Origin’s Interim Financial Statements for the half year ended 31 December 2013 are presented in accordance with Australian Accounting Standards. The Segment results, which are used to measure segment performance, are disclosed in Note 2 of the Interim Financial Statements and are disclosed on a basis consistent with the information provided internally to the Managing Director. Origin’s Statutory Profit contains a number of items that when excluded provide a different perspective on the financial and operational performance of the business. Income Statement amounts presented on an underlying basis such as Underlying Consolidated Profit, are non-IFRS financial measures, and exclude the impact of these items consistent with the manner in which the Managing Director reviews the financial and operating performance of the business. Each underlying measure disclosed has been adjusted to remove the impact of these items on a consistent basis. A reconciliation and description of the items that contribute to the difference between Statutory Profit and Underlying Consolidated Profit is provided in slide 17.
This report also includes certain other non-IFRS financial measures. These non-IFRS financial measures are used internally by management to assess the performance of Origin’s business and make decisions on allocation of resources. Further information regarding the non-IFRS financial measures and other key terms used in this presentation is included in the Appendix.
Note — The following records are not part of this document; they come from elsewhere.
(* ===== verification/SyscallInv.v ===== *)
(** * What the components keep for each other

    A system call runs in several components; these lemmas say that what one
    changes does not break the invariant of another: the process code keeps the
    free frames inside the direct map, which the stacks of new threads rely on,
    and fields the lists do not use may be written. *)

From S2P Require Import Prelude LinkedList Bytes Pmm PmmBlocks PageAlloc KernelHeap Thread Sched SchedInv SchedPick Switch SchedRefine SchedRun.
From S2P Require Import Vfs Vmm VmmInv Elf Process ProcInv Syscall.
Open Scope Z_scope.

Section keep.
Context {H PA : Type} `{!KernelHeap H} `{!PageAllocator PA}.

(** The free frames are inside the direct map. *)
Definition pages_good (pa : PA) : Prop := ∃ F A,
  pa_inv pa F A ∧ 0 ≤ pa_hhdm pa ∧ ∀ x, x ∈ F → (x + 1) * PAGE_SIZE + pa_hhdm pa < 2 ^ 64.

Definition good_vm {A} (m : M (vmm H PA) A) : Prop :=
  ∀ v, pages_good (vm_pages v) → wlp m (λ _ v', pages_good (vm_pages v')) v.

Lemma good_bind {A B} (m : M (vmm H PA) A) (k : A → M (vmm H PA) B) : good_vm m → (∀ a, good_vm (k a)) → good_vm (m ≫= k).
Proof. intros Hm Hk v Hv. apply wlp_bind. eapply wlp_mono; [by apply Hm|]. intros a v' Hv'. by apply Hk. Qed.
Lemma good_ret {A} (a : A) : good_vm (mret a).
Proof. intros v Hv. by apply wlp_ret. Qed.
Lemma good_get : good_vm get.
Proof. intros v Hv. by apply wlp_get. Qed.
Lemma good_gets {A} (f : vmm H PA → A) : good_vm (gets f).
Proof. by intros v Hv. Qed.
Lemma good_deref {A} (o : option A) : good_vm (deref o).
Proof. intros v Hv. by apply wlp_deref. Qed.
Lemma good_undefined {A} : good_vm (@undefined (vmm H PA) A).
Proof. done. Qed.
Lemma good_write_entry t i x : good_vm (write_entry t i x).
Proof. by intros v Hv. Qed.
Lemma good_spaces f : good_vm (modify (λ s, set_vm_spaces (f s) s)).
Proof. by intros v Hv. Qed.
Lemma good_heap {A} (op : M H A) : good_vm (vm_heap_op op).
Proof. intros v Hv. unfold wlp, vm_heap_op. by destruct (op (vm_heap v)) as [[a h]| |]. Qed.

Lemma pages_good_alloc pa c r pa' : pages_good pa → 0 ≤ c ≤ 2 ^ 63 → pa_alloc c pa = Ok (r, pa') → pages_good pa'.
Proof.
  intros (F & A & Hi & Hh & HF) Hc E. destruct (wp_result _ _ _ _ _ (pa_alloc_spec pa F A c Hi Hc) E) as [Hp Eh].
  destruct Hp as [[-> ->]|(p & o & _ & _ & _ & Hi')]; [by exists F, A|].
  exists (F ∖ page_set [(p, o)]), ((p, o) :: A). rewrite Eh. split_and!; [done|done|]. intros x [Hx _]%elem_of_difference. by apply HF.
Qed.

Lemma good_alloc : good_vm (vm_page_op (pa_alloc 1)).
Proof.
  intros v Hv. unfold wlp, vm_page_op. destruct (pa_alloc 1 (vm_pages v)) as [[r pa]| |] eqn:E; [|done..].
  eapply pages_good_alloc; [exact Hv| |exact E]. lia.
Qed.
End keep.


Ltac good_tac :=
  repeat match goal with
  | |- good_vm (_ ≫= _) => apply good_bind; intros
  | |- good_vm (mret _) => apply good_ret
  | |- good_vm (gets _) => apply good_gets
  | |- good_vm (deref _) => apply good_deref
  | |- good_vm (write_entry _ _ _) => apply good_write_entry
  | |- good_vm (vm_heap_op _) => apply good_heap
  | |- good_vm (modify _) => apply good_spaces
  | |- good_vm get => apply good_get
  | |- good_vm undefined => apply good_undefined
  | |- good_vm (vm_page_op _) => apply good_alloc
  | |- good_vm (match ?x with _ => _ end) => destruct x
  end; try assumption.

Section procs.
Context {H PA : Type} `{!KernelHeap H} `{!PageAllocator PA}.

Lemma good_zero table n : good_vm (H := H) (PA := PA) (zero_entries table n).
Proof. induction n; cbn [zero_entries]; good_tac. Qed.

Lemma good_copy src dst n : ∀ i, good_vm (H := H) (PA := PA) (copy_entries src dst i n).
Proof. induction n; intros i; cbn [copy_entries]; unfold read_entry; good_tac; apply IHn. Qed.

Lemma good_create : good_vm (H := H) (PA := PA) vmm_create_address_space.
Proof.
  unfold vmm_create_address_space, get_current_pml4, hhdm. good_tac;
    match goal with |- good_vm (zero_entries _ _) => apply good_zero | |- good_vm (copy_entries _ _ _ _) => apply good_copy end.
Qed.

Lemma good_level deeper src dst k is_ : (∀ f, deeper = Some f → ∀ a b, good_vm (f a b)) →
  good_vm (H := H) (PA := PA) (copy_level_loop deeper src dst k is_).
Proof.
  intros Hd. induction is_ as [|i is_ IH]; cbn [copy_level_loop]; [apply good_ret|].
  unfold hhdm, read_entry. destruct deeper as [copy|]; good_tac; apply Hd || apply IH; done.
Qed.

Lemma good_levels n : ∀ k src dst, good_vm (H := H) (PA := PA) (copy_page_table_level n k src dst).
Proof.
  induction n as [|n IH]; intros k src dst; cbn [copy_page_table_level]; apply good_level; [done|].
  intros f [= <-] a b. apply IH.
Qed.

Lemma good_clone src : good_vm (H := H) (PA := PA) (vmm_clone_address_space src).
Proof.
  unfold vmm_clone_address_space, read_space, vmm_destroy_address_space. good_tac;
    match goal with |- good_vm vmm_create_address_space => apply good_create | |- _ => apply good_levels end.
Qed.

(** The same for process code. *)
Definition good_ps {A} (m : M (procs H PA) A) : Prop :=
  ∀ s, pages_good (vm_pages (ps_vm s)) → wlp m (λ _ s', pages_good (vm_pages (ps_vm s'))) s.

Lemma good_ps_bind {A B} (m : M (procs H PA) A) (k : A → M (procs H PA) B) : good_ps m → (∀ a, good_ps (k a)) → good_ps (m ≫= k).
Proof. intros Hm Hk v Hv. apply wlp_bind. eapply wlp_mono; [by apply Hm|]. intros a v' Hv'. by apply Hk. Qed.
Lemma good_ps_op {A} (op : M (vmm H PA) A) : good_vm op → good_ps (ps_op op).
Proof.
  intros Ho s Hs. specialize (Ho _ Hs). unfold wlp, ps_op in *. by destruct (op (ps_vm s)) as [[a v]| |].
Qed.
Lemma good_read_proc p : good_ps (read_proc p).
Proof. intros s Hs. apply wlp_bind, wlp_get, wlp_deref. done. Qed.
Lemma good_write_proc p f : good_ps (write_proc p f).
Proof. apply good_ps_bind; [apply good_read_proc|]. by intros a s Hs. Qed.

Lemma good_ps_ret {A} (a : A) : good_ps (mret a).
Proof. by intros s Hs. Qed.
Lemma good_next_pid : good_ps next_pid.
Proof. by intros s Hs. Qed.
Lemma good_free_process p : good_ps (free_process p).
Proof. apply good_ps_bind; [apply good_ps_op, good_heap|]. by intros [] s Hs. Qed.
Lemma good_new_process raw : good_ps (new_process raw).
Proof.
  unfold new_process. apply good_ps_bind; [apply good_ps_op, good_heap|]. intros p. case_if; [apply good_ps_ret|].
  apply good_ps_bind; [by intros s Hs|]. intros []. apply good_ps_ret.
Qed.
Lemma good_proc_add p : good_ps (proc_add p).
Proof.
  unfold proc_add. apply good_ps_bind; [by intros s Hs|]. intros s0. apply good_ps_bind; [apply good_write_proc|]. by intros [] s Hs.
Qed.

Lemma good_proc_create raw : good_ps (proc_create raw).
Proof.
  unfold proc_create. apply good_ps_bind; [apply good_new_process|]. intros [p|]; [|apply good_ps_ret].
  apply good_ps_bind; [apply good_next_pid|]. intros pid. apply good_ps_bind; [apply good_ps_op, good_create|]. intros a.
  apply good_ps_bind; [apply good_write_proc|]. intros []. destruct a.
  - apply good_ps_bind; [apply good_proc_add|]. intros []. apply good_ps_ret.
  - apply good_ps_bind; [apply good_free_process|]. intros []. apply good_ps_ret.
Qed.

Lemma good_proc_create_from_parent raw parent : good_ps (proc_create_from_parent raw parent).
Proof.
  unfold proc_create_from_parent. apply good_ps_bind; [apply good_new_process|]. intros [c|]; [|apply good_ps_ret].
  apply good_ps_bind; [apply good_next_pid|]. intros pid. apply good_ps_bind; [apply good_read_proc|]. intros pr.
  apply good_ps_bind; [destruct (p_addr_space pr); [apply good_ps_op, good_clone|done]|]. intros a.
  apply good_ps_bind; [apply good_write_proc|]. intros []. destruct a.
  - apply good_ps_bind; [apply good_write_proc|]. intros []. apply good_ps_bind; [apply good_proc_add|]. intros []. apply good_ps_ret.
  - apply good_ps_bind; [apply good_free_process|]. intros []. apply good_ps_ret.
Qed.

(** Fields the process list does not use. *)
Lemma procs_inv_write (s : procs H PA) L l p r f : procs_inv s L l → ps_objs s !! p = Some r →
  p_next (f r) = p_next r → p_addr_space (f r) = p_addr_space r → p_pid (f r) = p_pid r →
  procs_inv (set_ps_objs (<[p := f r]> (ps_objs s)) s) L l.
Proof.
  intros [] Hr E1 E2 E3. set (m' := <[p := f r]> (ps_objs s)).
  assert (Hv : ∀ a r', m' !! a = Some r' → ∃ r0, ps_objs s !! a = Some r0 ∧ p_addr_space r' = p_addr_space r0 ∧ p_pid r' = p_pid r0).
  { intros a r'. unfold m'. destruct (decide (a = p)) as [->|]; [rewrite lookup_insert_eq; intros [= <-]; eauto|].
    rewrite lookup_insert_ne by done. eauto. }
  split; cbn [ps_vm ps_objs kNextPid kProcessList kProcessCount set_ps_objs]; try done.
  - eapply lseg_ext, pv_chain. intros a _. unfold pnext, m'. destruct (decide (a = p)) as [->|]; [|by rewrite lookup_insert_ne].
    rewrite lookup_insert_eq, Hr. done.
  - intros a. rewrite <-pv_dom. unfold m'. destruct (decide (a = p)) as [->|]; [|by rewrite lookup_insert_ne].
    rewrite lookup_insert_eq, Hr. split; by eexists.
  - intros a r' (r0 & H0 & E & _)%Hv. rewrite E. by eapply pv_as.
  - intros a r' (r0 & H0 & _ & ->)%Hv. by eapply pv_pids.
  - intros a b ra rb (ra0 & Ha & _ & ->)%Hv (rb0 & Hb & _ & ->)%Hv. by eapply pv_unique.
Qed.
End procs.

Section threads.
Context {PA : Type} `{!PageAllocator PA}.
Implicit Types m : machine PA.

(** A thread outside the queues gets its process. *)
Lemma kernel_inv_write_process m Q cur idle t b p : kernel_inv m Q cur idle → kTcbPool m !! t = Some b → t ∉ all_ready Q →
  kernel_inv (set_kTcbPool (<[t := set_t_process p b]> (kTcbPool m)) m) Q cur idle.
Proof.
  intros [Hs Hok Hix Hcr Hpg] Hb Ht. set (m' := set_kTcbPool _ m).
  assert (Hv : ∀ u bu, kTcbPool m' !! u = Some bu → ∃ b0, kTcbPool m !! u = Some b0 ∧ t_priority bu = t_priority b0 ∧ t_context bu = t_context b0).
  { intros u bu. cbn [m' kTcbPool set_kTcbPool]. destruct (decide (u = t)) as [->|]; [rewrite lookup_insert_eq; intros [= <-]; eauto|].
    rewrite lookup_insert_ne by done. eauto. }
  assert (Hsome : ∀ u, is_Some (kTcbPool m !! u) → is_Some (kTcbPool m' !! u)).
  { intros u Hu. cbn [m' kTcbPool set_kTcbPool]. destruct (decide (u = t)) as [->|]; [rewrite lookup_insert_eq; by eexists|by rewrite lookup_insert_ne]. }
  split; [split| |done|done|done].
  - apply (queues_inv_write m Q t b (set_t_process p)); [apply Hs|done|done].
  - apply Hs.
  - apply Hs.
  - exact (Hsome _ (si_cur_tcb _ _ _ _ Hs)).
  - exact (Hsome _ (si_idle_tcb _ _ _ _ Hs)).
  - apply Hs.
  - intros u bu (b0 & Hb0 & -> & _)%Hv. by eapply (si_prio _ _ _ _ Hs).
  - destruct Hok as [H1 H2]. split; [done|]. intros u bu (b0 & Hb0 & _ & ->)%Hv. by eapply H2.
Qed.
End threads.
Non-IFRS measures have not been subject to audit or review. Certain comparative amounts form the prior corresponding period have been re-presented to conform to the current period’s presentation and/or to reflect the adoption of new accounting standards (specifically AASB 11 Joint Arrangements). A reference to Contact Energy is a reference to Origin’s controlled entity (53.1% ownership) Contact Energy Limited in New Zealand. In accordance with Australian Accounting Standards, Origin consolidates Contact Energy within its result. A reference to Australia Pacific LNG or APLNG is a reference to Australia Pacific LNG Pty Ltd in which Origin had a 50% shareholding until 9 August 2011, when completion of a share subscription agreement between Australia Pacific LNG and Sinopec resulted in a dilution in Origin’s shareholding to 42.5%. This shareholding was subsequently diluted to 37.5% upon completion of Sinopec’s increased share subscription in Australia Pacific LNG on 12 July 2012. Origin’s shareholding in Australia Pacific LNG is equity accounted. A reference to the NSW acquisition or NSW energy assets is a reference to the Integral Energy and Country Energy retail businesses and the Eraring GenTrader arrangements acquired by Origin in March 2011. The Eraring Energy GenTrader arrangements were settled as part of the acquisition of the Eraring Power Station completed on 1 August 2013. A reference to $ is a reference to Australian dollars unless specifically marked otherwise. All references to debt are a reference to interest bearing debt only (excludes Australia Pacific LNG shareholder loans). Individual items and totals are rounded to the nearest appropriate number or decimal. Some totals may not add down the page due to rounding of individual components. When calculating a percentage change, a positive or negative percentage change denotes the mathematical movement in the underlying metric, rather than a positive or a detrimental impact. Measures for which the underlying numbers change from negative to positive, or vice versa, are labelled as not applicable.
46 |
Glossary - Statutory Financial Measures
Term Meaning
Net Debt Total current and non-current interest bearing liabilities only less cash and cash equivalents.
Non-controlling interest Economic interest in a controlled entity of the consolidated entity that is not held by the Parent entity or a controlled entity of the consolidated entity.
Shareholders’ Equity Shareholders’ residual interest in the assets of the consolidated entity after deducting all liabilities, including non-controlling interests.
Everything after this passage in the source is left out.